::: GIVEN INFORMATION

(* ===== verification/Workerd.v ===== *)
(** * The workerd runtime: [packages/runtime-workerd/src/]

    A database kernel, code that is not trusted, materializes inside a worker.
    controller.ts mediates what it asks of its host and checks what it made of it;
    coordinator.ts names an execution by its inputs, follows it and checks the
    response; publication.ts moves a mutable reference to the selected output.

    The kernel may have many requests under way: [begin_call] is what the controller
    does when a request arrives, [end_call] what it does when the host has answered,
    and [controller_step] interleaves them in any order.  Host, kernel, the client of
    the coordinator and the publication backend are parameters. *)

From Stdlib Require Import Strings.Byte Strings.String Sorting.Sorted.
From stdpp Require Import base list option numbers sets relations.
From S2P Require Import Prelude JsMap Bytes Text Cbor CborProofs CborTheorems Schema Domains Messages CapCodecProofs Logical LogicalTheorems MaterializerCodec MaterializerTheorems MaterializerRunner RunnerTheorems SqlProofs.

#[local] Open Scope Z_scope.

(** ** Data: [types.ts] *)

Inductive ChronologDatabaseInputName := name_previous | name_replayBase.
Inductive ChronologOutputSelector := output_materialized | output_checkpoint.
Inductive ChronologArtifactSelector := select_materializationManifest | select_outcomeChanges | select_continuation.

#[export] Instance input_name_eq_dec : EqDecision ChronologDatabaseInputName.
Proof. solve_decision. Defined.
#[export] Instance output_selector_eq_dec : EqDecision ChronologOutputSelector.
Proof. solve_decision. Defined.
#[export] Instance artifact_selector_eq_dec : EqDecision ChronologArtifactSelector.
Proof. solve_decision. Defined.

Record ChronologCompatibilityTuple := mkCompatibility { ct_engineDigest : bytes; ct_executionManifestDigest : bytes }.

Record ChronologTypedArtifactWrite := mkWrite {
  tw_selector : ChronologArtifactSelector;
  tw_kind : ChronologArtifactKind;
  tw_formatVersion : Z;
  tw_canonicalBytes : bytes;
}.

Record ChronologNamedDatabaseOutput := mkDatabaseOutput { do_name : ChronologOutputSelector; do_ref : ExactDatabaseRef }.
Record ChronologNamedArtifactOutput := mkArtifactOutput { ao_name : ChronologArtifactSelector; ao_ref : ExactArtifactRef }.

(** [version] is the literal 1. *)
Record ChronologReducerResult := mkReducerResult {
  rr_compatibility : ChronologCompatibilityTuple;
  rr_outputs : list ChronologNamedDatabaseOutput;
  rr_artifacts : list ChronologNamedArtifactOutput;
  rr_applicationResult : bytes;
  rr_exactReadSet : list ExactObjectRef;
}.

Record NamedInput := mkNamedInput { ni_name : ChronologDatabaseInputName; ni_ref : ExactDatabaseRef }.

Record ChronologExecutionRequest := mkExecutionRequest {
  xr_executionKey : bytes;
  xr_invocation : bytes;
  xr_inputs : list NamedInput;
  xr_compatibility : ChronologCompatibilityTuple;
}.

Record ChronologExecutionResponse := mkExecutionResponse { xs_executionKey : bytes; xs_result : ChronologReducerResult }.

Record ChronologPublicationRequest := mkPublication {
  pb_executionKey : bytes;
  pb_refName : jsstring;
  pb_selectedOutput : ChronologNamedDatabaseOutput;
  pb_expectedCurrent : option ExactDatabaseRef;
}.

::::::

## [PROBLEM REQUIREMENTS]
There is a line with "(** * The workerd" and a line with "and [controller_step] interleaves" above. Copy exactly those two lines and all lines between them, with nothing else.

## [RESPONSE BOX]
(** * The workerd runtime: [packages/runtime-workerd/src/]

    A database kernel, code that is not trusted, materializes inside a worker.
    controller.ts mediates what it asks of its host and checks what it made of it;
    coordinator.ts names an execution by its inputs, follows it and checks the
    response; publication.ts moves a mutable reference to the selected output.

    The kernel may have many requests under way: [begin_call] is what the controller
    does when a request arrives, [end_call] what it does when the host has answered,
    and [controller_step] interleaves them in any order.  Host, kernel, the client of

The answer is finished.